Conventional radiosurgery uses a rigid and invasive stereotactic frame to immobilize the patient prior to diagnostic CT or MRI scanning. The treatment planning is then conducted from the diagnostic images. The treatment planning software determines the number, intensity, and direction of the radiosurgical beams that should be cross-fired at the target, in order to ensure that a sufficient dose is administered throughout the tumor so as to destroy it, without damaging adjacent healthy tissue. Immobilization of patient is necessary in order to maintain the spatial relationship between the target and the radiation source that ensures accurate dose delivery. The frame is fixed on the patient during the whole treatment process, causing pain and inconvenience to the patient.
Image-guided radiosurgery allows the elimination of such invasive frame fixation, during treatment. In an image-guided radiosurgical process, the patient position and the relative alignment of the radiation beam with respect to the patient target is continuously adjusted. In order to ensure the delivery of the correct dose of radiation to the correct location, the patient (and target) position during treatment needs to be detected. This is accomplished by registering the x-ray image acquired at the treatment time with the diagnostic 3D scan data (e.g., CT, MRI, ultrasound, or PET scan data) obtained pre-operatively at the time of treatment planning. In the field of medical image registration, this problem is categorized as a 2D/3D registration.

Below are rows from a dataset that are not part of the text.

(* ===== verification/Workflow.v ===== *)
(** Workflows of a specification at run time:
    [internal/workflow/dsl_loader.go], the loader, the execution of steps and the
    registry.

    Temporal runs the activities: an activity that is called is appended to a
    log, and its answer is a parameter that may depend on the calls before it.
    The clock of the workflow is a parameter read in sequence.  A panic is
    [None]. *)

From Stdlib Require Import ZArith Lia Ascii.
From stdpp Require Import base strings list gmap.
From S2P Require Import Prelude GoStrings GoText GoValue Retry GoDuration DslAst DslValidator EndpointValidator WorkflowValidator.

#[local] Open Scope string_scope.
#[local] Open Scope Z_scope.

(** ** Loading *)
Record RetryPolicy := mkRetryPolicy {
  rt_InitialInterval : Z; BackoffCoefficient : float64; MaximumInterval : Z; MaximumAttempts : Z }.

Inductive DSLWorkflowStep :=
  mkStep (Name Activity : string) (Input : gmap string string) (Condition : string) (Parallel : bool) (Steps : list DSLWorkflowStep).
Definition st_Name (s : DSLWorkflowStep) : string := let 'mkStep n _ _ _ _ _ := s in n.
Definition st_Activity (s : DSLWorkflowStep) : string := let 'mkStep _ a _ _ _ _ := s in a.
Definition st_Input (s : DSLWorkflowStep) : gmap string string := let 'mkStep _ _ i _ _ _ := s in i.
Definition st_Parallel (s : DSLWorkflowStep) : bool := let 'mkStep _ _ _ _ p _ := s in p.
Definition st_Steps (s : DSLWorkflowStep) : list DSLWorkflowStep := let 'mkStep _ _ _ _ _ l := s in l.

Record DSLWorkflowConfig := mkConfig {
  c_Name : string; TriggerType : string; TriggerValue : string; c_Timeout : Z; c_Retry : RetryPolicy; c_Steps : list DSLWorkflowStep }.

Inductive WorkflowLoadError :=
| NilWorkflow
| BadTimeout (timeout : string) (e : DurationError)
| BadRetryPolicy (e : DurationError)
| NilConfig
| WorkflowNameRequired
| LoadingWorkflow (name : string) (e : WorkflowLoadError).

In the 2D/3D registration process, similarity measures are useful for comparing the image intensities in the x-ray images and the DRR images, so that the change in patient position (and thus in target region position) that has occurred between the diagnostic scanning and the taking of real-time images can be accurately detected. Image-guided radiosurgery requires precise and fast positioning of the target at the treatment time. In practice, the accuracy should be below 1 mm, and the computation time should be on the order of a few seconds. Unfortunately, it is difficult to meet both requirements simultaneously. In order to optimize the 2D/3D registration process in image-guided radiosurgery, it is necessary to provide an accurate, robust, and efficient similarity measure method and system.